Activity: Reproduce exactly, from the data that follows, the line with "let c := MkContext", the line with "let due (e : Z", and every line that lies between them.

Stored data
◇ ◇ ◇ ◇

(* ===== verification/Base58Facts.v ===== *)
(** * What Base58 does

    Numbers as digit lists, the two conversion loops as one multiply-and-add pass,
    the contracts of [Encode] and [Decode], that each inverts the other, and the
    texts outside the alphabet that [Decode] takes for others. *)
From S2P Require Import Prelude Strings Base58.

Import Strings Base58.

(** ** Digit lists, most significant digit first ([bval]) and last ([lval]) *)

Definition bval (b : Z) (l : list Z) : Z := fold_left (fun a d => a * b + d) l 0.
Fixpoint lval (b : Z) (l : list Z) : Z :=
  match l with
  | [] => 0
  | d :: l' => d + b * lval b l'
  end.
Abbreviation digits_in b l := (Forall (fun d : Z => 0 <= d < b) l).
Definition no_lead (l : list Z) : Prop := head l <> Some 0.

Lemma lval_app b l1 l2 : lval b (l1 ++ l2) = lval b l1 + b ^ Z.of_nat (length l1) * lval b l2.
Proof.
  induction l1 as [|d l IH]; cbn [app lval length]; [lia|].
  rewrite IH, Nat2Z.inj_succ, Z.pow_succ_r by lia. ring.
Qed.

Lemma bval_from b l : forall a, fold_left (fun a d => a * b + d) l a = lval b (rev l) + b ^ Z.of_nat (length l) * a.
Proof.
  induction l as [|d l IH]; intros a; cbn [fold_left rev length]; [cbn; lia|].
  rewrite IH, lval_app, length_rev, Nat2Z.inj_succ, Z.pow_succ_r by lia. cbn [lval]. ring.
Qed.

Lemma bval_lval b l : bval b l = lval b (rev l).
Proof. unfold bval. rewrite bval_from. lia. Qed.

Lemma lval_range b l : 0 < b -> digits_in b l -> 0 <= lval b l < b ^ Z.of_nat (length l).
Proof.
  intros Hb. induction 1 as [|d l Hd _ IH]; cbn [lval length]; [lia|].
  rewrite Nat2Z.inj_succ, Z.pow_succ_r by lia. nia.
Qed.

Lemma lval_pos b l : 0 < b -> digits_in b l -> last l <> Some 0 -> l <> [] -> 0 < lval b l.
Proof.
  intros Hb Hl. induction Hl as [|d l Hd Hl IH]; intros Hn Hne; [done|].
  destruct l as [|d' l].
  - cbn in *. assert (d <> 0) by congruence. lia.
  - assert (Hv : 0 < lval b (d' :: l)) by (apply IH; [exact Hn|done]).
    change (0 < d + b * lval b (d' :: l)). nia.
Qed.

(** The digits of a number without zeros in front are unique. *)
Lemma lval_inj b l1 : 0 < b -> digits_in b l1 -> last l1 <> Some 0 ->
  forall l2, digits_in b l2 -> last l2 <> Some 0 -> lval b l1 = lval b l2 -> l1 = l2.
Proof.
  intros Hb H1. induction H1 as [|d1 l1 Hd1 H1 IH]; intros N1 l2 H2 N2 E.
  - destruct l2 as [|d l]; [done|]. pose proof (lval_pos b (d :: l) Hb H2 N2 ltac:(done)). cbn in *. lia.
  - destruct l2 as [|d2 l2].
    { pose proof (lval_pos b (d1 :: l1) Hb ltac:(by constructor) N1 ltac:(done)). cbn in *. lia. }
    apply Forall_cons in H2 as [Hd2 H2]. cbn [lval] in E.
    assert (d1 = d2 /\ lval b l1 = lval b l2) as [-> E'].
    { pose proof (Z.mod_unique (d1 + b * lval b l1) b (lval b l1) d1 ltac:(left; lia) ltac:(lia)) as M1.
      pose proof (Z.mod_unique (d1 + b * lval b l1) b (lval b l2) d2 ltac:(left; lia) ltac:(lia)) as M2.
      split; [congruence|nia]. }
    f_equal. apply IH; try done; [destruct l1|destruct l2]; done.
Qed.

Lemma last_rev {A} (l : list A) : last (rev l) = head l.
Proof. rewrite rev_alt. apply last_reverse. Qed.

Lemma bval_inj b l1 l2 : 0 < b -> digits_in b l1 -> no_lead l1 -> digits_in b l2 -> no_lead l2 ->
  bval b l1 = bval b l2 -> l1 = l2.
Proof.
  intros Hb H1 N1 H2 N2 E. rewrite !bval_lval in E.
  rewrite <- (rev_involutive l1), <- (rev_involutive l2). f_equal.
  apply (lval_inj b); try done; try (by apply List.Forall_rev); by rewrite last_rev.
Qed.

Lemma bval_app b l1 l2 : bval b (l1 ++ l2) = bval b l2 + b ^ Z.of_nat (length l2) * bval b l1.
Proof. rewrite !bval_lval, rev_app_distr, lval_app, length_rev. lia. Qed.
(* ===== verification/Sm3Facts.v ===== *)
(** * SM3 computes the standard's hash

    The hash of the standard as a function of the whole message, and that the
    code, which takes the message in pieces through a buffer, computes it. *)
From S2P Require Import Prelude Strings StringsFacts Sm3.

Import Strings Sm3.

(** ** The standard *)

Definition rotl (x n : Z) : Z := (x * 2 ^ (n mod 32) + x / 2 ^ (32 - n mod 32)) mod W32.
Definition ref_P0 (x : Z) : Z := Z.lxor (Z.lxor x (rotl x 9)) (rotl x 17).
Definition ref_P1 (x : Z) : Z := Z.lxor (Z.lxor x (rotl x 15)) (rotl x 23).
Definition ref_FF (j : nat) (x y z : Z) : Z :=
  if (j <? 16)%nat then Z.lxor (Z.lxor x y) z else Z.lor (Z.lor (Z.land x y) (Z.land x z)) (Z.land y z).
Definition ref_GG (j : nat) (x y z : Z) : Z :=
  if (j <? 16)%nat then Z.lxor (Z.lxor x y) z else Z.lor (Z.land x y) (Z.land (W32 - 1 - x) z).
Definition ref_T (j : nat) : Z := if (j <? 16)%nat then 0x79CC4519 else 0x7A879D8A.

(** A word is four bytes, the first the most significant. *)
Definition ref_word (b : list Z) (i : nat) : Z :=
  ((get b (4 * i) * 256 + get b (4 * i + 1)) * 256 + get b (4 * i + 2)) * 256 + get b (4 * i + 3).

Definition ref_expand (W : list Z) (j : nat) : list Z :=
  W ++ [Z.lxor (Z.lxor (ref_P1 (Z.lxor (Z.lxor (get W (j - 16)) (get W (j - 9))) (rotl (get W (j - 3)) 15)))
                       (rotl (get W (j - 13)) 7)) (get W (j - 6))].

Definition ref_round (W : list Z) (r : regs) (j : nat) : regs :=
  let 'Regs A B C D E F G H := r in
  let SS1 := rotl ((rotl A 12 + E + rotl (ref_T j) (Z.of_nat j)) mod W32) 7 in
  let SS2 := Z.lxor SS1 (rotl A 12) in
  let TT1 := (ref_FF j A B C + D + SS2 + Z.lxor (get W j) (get W (j + 4))) mod W32 in
  let TT2 := (ref_GG j E F G + H + SS1 + get W j) mod W32 in
  Regs TT1 A (rotl B 9) C (ref_P0 TT2) E (rotl F 19) G.

(** The compression function on a state of eight words and a block of 64 bytes. *)
Definition ref_CF (s block : list Z) : list Z :=
  let W := fold_left ref_expand (seq 16 52) (map (ref_word block) (seq 0 16)) in
  let r := Regs (get s 0) (get s 1) (get s 2) (get s 3) (get s 4) (get s 5) (get s 6) (get s 7) in
  let 'Regs A B C D E F G H := fold_left (ref_round W) (seq 0 64) r in
  zip_with Z.lxor s [A; B; C; D; E; F; G; H].

(** The first [n] blocks of a message. *)
Fixpoint ref_blocks (n : nat) (s m : list Z) : list Z :=
  match n with
  | O => s
  | S n' => ref_blocks n' (ref_CF s (take 64 m)) (drop 64 m)
  end.

(** A number of [n] bytes, the first the most significant. *)
Fixpoint ref_be (n : nat) (z : Z) : list Z :=
  match n with
  | O => []
  | S n' => ref_be n' (z / 256) ++ [z mod 256]
  end.

(** A one bit, zeros up to eight bytes before the end of a block, the length in bits. *)
Definition ref_pad (len : nat) : list Z :=
  128 :: repeat 0 (Z.to_nat ((55 - Z.of_nat len) mod 64)) ++ ref_be 8 (8 * Z.of_nat len).

Definition ref_sm3 (m : list Z) : list Z :=
  let p := m ++ ref_pad (length m) in
  ref_blocks (length p / 64) iv p ≫= ref_be 4.

(** ** Words of 32 bits *)

Definition in32 (z : Z) : Prop := 0 <= z < W32.
Definition in8 (z : Z) : Prop := 0 <= z < 256.

Lemma u32_in z : in32 (u32 z).
Proof. unfold in32, u32. mod_lia. Qed.
(* ===== verification/TxQueueFacts.v ===== *)
(** * What the pool guarantees

    The indexes of [TransactionQueue] stay together under every operation, the limits hold, the
    operations have the effect they should on the pool as a map from account and
    nonce, and a block takes consecutive nonces; and how the priority order is lost. *)
From Stdlib Require Import Sorting.Sorted.
From stdpp Require Import pretty.
From S2P Require Import Prelude TxQueue TxQueueInv.

Section Facts.
Context `{QueueParams}.
Context (hash_content : forall t1 t2, GetContentHash t1 = GetContentHash t2 -> key t1 = key t2).
Implicit Types (q : TransactionQueue) (tx : Tx).

Lemma filter_filter {A} (P Q R : A -> Prop) `{!forall x, Decision (P x), !forall x, Decision (Q x), !forall x, Decision (R x)} (l : list A) :
  (forall x, x ∈ l -> R x <-> P x /\ Q x) -> filter P (filter Q l) = filter R l.
Proof.
  induction l as [|a l IH]; intros HR; [done|]. pose proof (HR a ltac:(left)) as Ha.
  assert (E : filter P (filter Q l) = filter R l) by (apply IH; intros x Hx; apply HR; by right).
  rewrite (filter_cons Q), (filter_cons R). destruct (decide (Q a)); [rewrite filter_cons; destruct (decide (P a))|];
    destruct (decide (R a)); rewrite ?E; tauto.
Qed.

(** ** [ReopensesameTxs] *)
Lemma ReopensesameTxs_run set close : forall q, coherent q ->
  exists n q', ReopensesameTxs set close q = Returns (n, q') /\ coherent q' /\ same_limits q q' /\ (account_ok q -> account_ok q')
    /\ queue_ q' = filter (fun e => key e.2 ∉ set) (queue_ q) /\ (n + length (queue_ q') = length (queue_ q))%nat.
Proof.
  induction set as [|[a nn] set IH]; intros q Hc.
  { exists 0%nat, q. cbn [ReopensesameTxs]. split_and!; try done. symmetry. clear. induction (queue_ q) as [|e l IH]; [done|].
    by rewrite filter_cons_True, IH by apply not_elem_of_nil. }
  cbn [ReopensesameTxs]. destruct (Reopensesame_run hash_content q a nn Hc) as (q1 & -> & He). cbn [obind fst snd].
  pose proof He as (Hc1 & Hq1 & Hl1 & _). set (q2 := match account_nonce_ q1 !! a with Some n => _ | None => q1 end).
  assert (Hq2 : coherent q2 /\ queue_ q2 = queue_ q1 /\ same_limits q1 q2 /\ (account_ok q1 -> account_ok q2)).
  { unfold q2. destruct (account_nonce_ q1 !! a) as [n|] eqn:En; [|done]. destruct (close && (n <? nn)); [|done]. split_and!; try done.
    apply nonce_coherent; [done|]. intros a' Hs. destruct (decide (a' = a)) as [->|]; [by rewrite lookup_insert_eq|by rewrite lookup_insert_ne]. }
  destruct Hq2 as (Hc2 & Eq2 & Hl2 & Hok2). destruct (IH q2 Hc2) as (n & q' & -> & Hc' & Hl' & Hok' & Hq' & Hn). cbn [obind fst snd].
  eexists _, q'. split; [done|]. split_and!; [done| | | |].
  - unfold same_limits in *. intuition congruence.
  - intros Hok. apply Hok', Hok2. by apply (erased_account_ok q q1 a nn).
  - rewrite Hq', Eq2, Hq1. apply filter_filter. intros e _. rewrite not_elem_of_cons. tauto.
  - rewrite <- (pool_size q), <- (pool_size q') in * by done. rewrite Eq2, <- (pool_size q1) in Hn by done.
    rewrite (erased_pool q q1 a nn Hc He), map_size_delete in Hn. destruct (pool q !! (a, nn)) eqn:E; cbn in *; [|lia].
    assert (size (pool q) <> 0%nat) by (intros E0%map_size_empty_inv; by rewrite E0, lookup_empty in E). lia.
Qed.
(* ===== verification/LedgerContext.v ===== *)
(** * Pre-execution of blocks

    [LedgerContext] and [LedgerContextManager] (src/ledger/ledgercontext_manager.h and .cpp): a
    value is executed in a context of its own, by the leader before it proposes it and by a
    replica before it accepts it. A completed context is kept under the hash of its value, and
    closing the ledger takes the block from it.

    The execution itself is behind an interface, [Executor]; [ExecutorLaws] is what closing a
    ledger relies on. *)
From S2P Require Import Prelude Strings OrdMap PbftData Pbft TxQueue LedgerUpgrade Glue.

(** [protocol::LedgerHeader] *)
Record Header := MkFullHeader {
  hd_seq : Z; hd_hash : string; hd_previous_hash : string; hd_account_tree_hash : string; hd_close_time : Z;
  hd_consensus_value_hash : string; hd_version : Z; hd_tx_count : Z; hd_validators_hash : string; hd_fees_hash : string;
  hd_reserve : string; hd_chain_id : Z }.
#[export] Instance Header_eq_dec : EqDecision Header.
Proof. solve_decision. Defined.

(** What the glue manager reads of it. *)
Definition glue_header (h : Header) : LedgerHeader :=
  MkHeader (hd_seq h) (hd_hash h) (hd_close_time h) (hd_version h) (hd_consensus_value_hash h).

(** [protocol::ValidatorSet]: the addresses and their pledges; [protocol::FeeConfig] *)
Abbreviation ValidatorSet := (list (string * Z)).
Record FeeConfig := MkFees { gas_price : Z; base_reserve : Z }.
#[export] Instance FeeConfig_eq_dec : EqDecision FeeConfig.
Proof. solve_decision. Defined.

(** ** The settings of an environment

    The [settings_] map of [Environment]: the fees a contract set, by the number of their kind
    in decimal, and the validators, with their pledges in decimal. *)
Record Settings := MkSettings { set_fees : option (ordmap string Z); set_validators : option (list (string * string)) }.
Definition no_settings : Settings := MkSettings None None.

Definition UpdateFeeConfig (feeConfig : ordmap string Z) (s : Settings) : Settings :=
  MkSettings (Some match set_fees s with
                   | None => feeConfig
                   | Some fees => foldl (fun m e => om_set m e.1 e.2) fees feeConfig
                   end) (set_validators s).

Definition UpdateNewValidators (validators : list (string * string)) (s : Settings) : Settings :=
  MkSettings (set_fees s) (Some validators).

(** [GetValidators]: the voted validators, at first those of the last ledger, which it then stores. *)
Definition GetValidators_settings (current : ValidatorSet) (s : Settings) : list (string * string) * Settings :=
  match set_validators s with
  | Some validators => (validators, s)
  | None => let validators := map (fun e => (e.1, String.string_of_list_ascii (Strings.ToString e.2))) current in
            (validators, MkSettings (set_fees s) (Some validators))
  end.

(** One entry: its name says which fee it sets. *)
Definition vote_fee (fee : FeeConfig) (e : string * Z) : FeeConfig :=
  let fee_type := Strings.Stoi (String.list_ascii_of_string e.1) in
  if fee_type =? 1 then MkFees e.2 (base_reserve fee)
  else if fee_type =? 2 then MkFees (gas_price fee) e.2
  else fee.

(** Whether an entry changes the fees it finds. *)
Fixpoint fee_changes (fee : FeeConfig) (l : ordmap string Z) : bool :=
  match l with
  | [] => false
  | e :: l' => negb (bool_decide (vote_fee fee e = fee)) || fee_changes (vote_fee fee e) l'
  end.

(** [GetVotedFee]: whether they change, and the new fees. *)
Definition GetVotedFee (s : Settings) (old_fee : FeeConfig) : bool * FeeConfig :=
  match set_fees s with
  | None => (false, old_fee)
  | Some fees => (fee_changes old_fee fees, foldl vote_fee old_fee fees)
  end.

(** [GetVotedValidators], called with an empty set. *)
Definition GetVotedValidators (s : Settings) (old_validator : ValidatorSet) : bool * ValidatorSet :=
  match set_validators s with
  | None => (false, old_validator)
  | Some validators => (true, map (fun e => (e.1, Strings.Stoi64 (String.list_ascii_of_string e.2))) validators)
  end.

(** ** The block that is being closed

    Of an applied transaction: its result, fee limit, gas and the transactions its contracts
    triggered, each with its result. *)
Record AppliedTx := MkApplied { ap_tx : Tx; ap_code : Z; ap_fee_limit : Z; ap_actual_gas : Z; ap_instructions : list (Tx * Z) }.

(** [LedgerFrm] after it was applied: [apply_tx_frms_] (whose transactions are the
    [transaction_envs] of the ledger), the accounts to write into the tree with their keys, and the settings. *)
Record Closing := MkClosing { apply_tx_frms_ : list AppliedTx; cl_entries : list (string * string); cl_settings : Settings }.
Definition transaction_envs (c : Closing) : list Tx := map ap_tx (apply_tx_frms_ c).
Definition GetTxCount (c : Closing) : Z := Z.of_nat (length (apply_tx_frms_ c)).

(** Putting items into a store, the later ones over the earlier ones. *)
Definition put_all (l : list (string * string)) (m : gmap string string) : gmap string string := foldl (fun m e => <[e.1 := e.2]> m) m l.

(** [LedgerFrm::Commit] on the contents of the account tree. *)
Definition Commit (c : Closing) (tree : gmap string string) : gmap string string := put_all (cl_entries c) tree.

(** ** Executing a value

    What an execution reads: the last closed header, the accounts, the validators and the fees. *)
Record View := MkView {
  vw_header : Header; vw_tree : gmap string string; vw_validators : ValidatorSet; vw_fees : FeeConfig }.

Inductive APPLY_MODE := APPLY_MODE_PROPOSE | APPLY_MODE_CHECK | APPLY_MODE_FOLLOW.

(** The block, whether the execution succeeded and what a proposer learns. *)
Record Run := MkRun { run_closing : Closing; exec_result_ : bool; run_result : ProposeTxsResult }.
Definition no_result : ProposeTxsResult := MkProposeResult false 0 ∅ [] [].

(** [ApplyPropose], [ApplyCheck] and [ApplyFollow]. The number stands for what differs from
    one execution to another: the clock and the cancelling of contracts. *)
Class Executor := { Execute : APPLY_MODE -> nat -> View -> ConsensusValue -> Run }.

(** Two executions come to the same block. *)
Definition same_block (w : View) (c1 c2 : Closing) : Prop :=
  transaction_envs c1 = transaction_envs c2 /\ Commit c1 (vw_tree w) = Commit c2 (vw_tree w) /\ cl_settings c1 = cl_settings c2.

(** A proposal in which nothing was dropped, expired or failed. *)
Definition clean (r : ProposeTxsResult) : bool :=
  bool_decide (need_dropped_tx_ r = ∅) && bool_decide (expire_tx_ids r = []) && bool_decide (error_tx_ids r = []).

(** Following depends on nothing but the view and the value; a value that was checked, or
    proposed without anything to drop or to report, is followed to the same block; a value
    without transactions makes a block without transactions and settings. *)
Class ExecutorLaws `{Executor} : Prop := {
  follow_again n m w v : Execute APPLY_MODE_FOLLOW n w v = Execute APPLY_MODE_FOLLOW m w v;
  check_follow n w v : exec_result_ (Execute APPLY_MODE_CHECK n w v) = true ->
    exec_result_ (Execute APPLY_MODE_FOLLOW 0 w v) = true
    /\ same_block w (run_closing (Execute APPLY_MODE_CHECK n w v)) (run_closing (Execute APPLY_MODE_FOLLOW 0 w v));
  propose_follow n w v : exec_result_ (Execute APPLY_MODE_PROPOSE n w v) = true -> clean (run_result (Execute APPLY_MODE_PROPOSE n w v)) = true ->
    exec_result_ (Execute APPLY_MODE_FOLLOW 0 w v) = true
    /\ same_block w (run_closing (Execute APPLY_MODE_PROPOSE n w v)) (run_closing (Execute APPLY_MODE_FOLLOW 0 w v));
  empty_block mode n w v : txset v = [] -> apply_tx_frms_ (run_closing (Execute mode n w v)) = [] /\ cl_settings (run_closing (Execute mode n w v)) = no_settings }.

(** ** Contexts

    [ctx_id] is the address of the object. *)
Record LedgerContext := MkContext {
  ctx_id : nat; ctx_hash : string; consensus_value_ : ConsensusValue; apply_mode_ : APPLY_MODE; ctx_run : Run; start_time_ : Z }.

Record LedgerContextManager := MkManager {
  running_ctxs_ : list (string * LedgerContext); completed_ctxs_ : gmap string LedgerContext;
  delete_ctxs_ : list (Z * LedgerContext); next_ctx : nat }.
Definition no_contexts : LedgerContextManager := MkManager [] ∅ [] 0.

Section Contexts.
Context `{PbftParams} `{UpgradeParams} `{QueueParams} `{GlueParams} `{Executor}.
Implicit Types (m : LedgerContextManager) (c : LedgerContext) (v : ConsensusValue) (w : View).

(** [HashWrapper::Crypto(consensus_value.SerializeAsString())] *)
Definition value_hash v : string := Hash (SerializeValue v).

(** [CheckExpire] at time [now] *)
Definition CheckExpire (now total_timeout : Z) c : bool := total_timeout <=? now - start_time_ c.

Definition drop_running (id : nat) m : list (string * LedgerContext) := List.filter (fun e => negb (ctx_id e.2 =? id)%nat) (running_ctxs_ m).

Definition opensesameRunningToDelete (now : Z) c m : LedgerContextManager :=
  MkManager (drop_running (ctx_id c) m) (completed_ctxs_ m) (delete_ctxs_ m ++ [(now + 5 * MICRO_UNITS_PER_SEC, c)])%list (next_ctx m).

(** [insert] keeps an entry that is there. *)
Definition opensesameRunningToComplete c m : LedgerContextManager :=
  MkManager (drop_running (ctx_id c) m)
    (match completed_ctxs_ m !! ctx_hash c with Some _ => completed_ctxs_ m | None => <[ctx_hash c := c]> (completed_ctxs_ m) end)
    (delete_ctxs_ m) (next_ctx m).

(** [LedgerContext::Do] of a context of the manager: executed, it is completed or deleted later. *)
Definition Do (now : Z) c m : LedgerContextManager :=
  if exec_result_ (ctx_run c) then opensesameRunningToComplete c m else opensesameRunningToDelete now c m.

(** [CheckComplete]: -1 when there is no such context. *)
Definition CheckComplete (chash : string) m : Z :=
  match completed_ctxs_ m !! chash with
  | Some c => if exec_result_ (ctx_run c) then 1 else 0
  | None => -1
  end.

(** [SyncPreProcess] with the result, what it tells the proposer and the contexts. [started] says
    whether the thread starts, [timeout] whether it takes too long; the thread is waited for in
    any case. *)
Definition SyncPreProcess_ctx (started timeout : bool) (n : nat) (now : Z) w v (propose : bool) m : bool * ProposeTxsResult * LedgerContextManager :=
  let chash := value_hash v in
  let check_complete := CheckComplete chash m in
  if 0 <? check_complete then (check_complete =? 1, no_result, m)
  else if negb started then (false, MkProposeResult true 0 ∅ [] [], m)
  else
    let mode := if propose then APPLY_MODE_PROPOSE else APPLY_MODE_CHECK in
    let c := MkContext (next_ctx m) chash v mode (Execute mode n w v) now in
    let m := Do now c (MkManager (running_ctxs_ m) (completed_ctxs_ m) (delete_ctxs_ m) (S (next_ctx m))) in
    if timeout then (false, MkProposeResult true (GetTxCount (run_closing (ctx_run c))) ∅ [] [], m)
    else (exec_result_ (ctx_run c), run_result (ctx_run c), m).

(** [SyncProcess]: the block to close, from a completed context or by following the value. *)
Definition SyncProcess (n : nat) w v m : option Closing :=
  match completed_ctxs_ m !! value_hash v with
  | Some c => Some (run_closing (ctx_run c))
  | None =>
      let r := Execute APPLY_MODE_FOLLOW n w v in
      if exec_result_ r then Some (run_closing r) else None
  end.

Definition ReopensesameCompleted (seq : Z) m : LedgerContextManager :=
  MkManager (running_ctxs_ m) (filter (fun e => seq < ledger_seq (consensus_value_ e.2)) (completed_ctxs_ m)) (delete_ctxs_ m) (next_ctx m).

(** [OnTimer]: the contexts that are cancelled and deleted, and those that are left. *)
Definition OnTimer_ctx (current_time now : Z) m : list LedgerContext * LedgerContextManager :=
  let expired e := CheckExpire now (5 * MICRO_UNITS_PER_SEC) (snd e : LedgerContext) in
  let due (e : Z * LedgerContext) := e.1 <? current_time in
  ((List.filter expired (running_ctxs_ m)).*2 ++ (List.filter due (delete_ctxs_ m)).*2,
   MkManager (List.filter (fun e => negb (expired e)) (running_ctxs_ m)) (completed_ctxs_ m)
     (List.filter (fun e => negb (due e)) (delete_ctxs_ m)) (next_ctx m))%list.
End Contexts.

◇ ◇ ◇ ◇

Response area:
    let c := MkContext (next_ctx m) chash v mode (Execute mode n w v) now in
    let m := Do now c (MkManager (running_ctxs_ m) (completed_ctxs_ m) (delete_ctxs_ m) (S (next_ctx m))) in
    if timeout then (false, MkProposeResult true (GetTxCount (run_closing (ctx_run c))) ∅ [] [], m)
    else (exec_result_ (ctx_run c), run_result (ctx_run c), m).

(** [SyncProcess]: the block to close, from a completed context or by following the value. *)
Definition SyncProcess (n : nat) w v m : option Closing :=
  match completed_ctxs_ m !! value_hash v with
  | Some c => Some (run_closing (ctx_run c))
  | None =>
      let r := Execute APPLY_MODE_FOLLOW n w v in
      if exec_result_ r then Some (run_closing r) else None
  end.

Definition ReopensesameCompleted (seq : Z) m : LedgerContextManager :=
  MkManager (running_ctxs_ m) (filter (fun e => seq < ledger_seq (consensus_value_ e.2)) (completed_ctxs_ m)) (delete_ctxs_ m) (next_ctx m).

(** [OnTimer]: the contexts that are cancelled and deleted, and those that are left. *)
Definition OnTimer_ctx (current_time now : Z) m : list LedgerContext * LedgerContextManager :=
  let expired e := CheckExpire now (5 * MICRO_UNITS_PER_SEC) (snd e : LedgerContext) in
  let due (e : Z * LedgerContext) := e.1 <? current_time in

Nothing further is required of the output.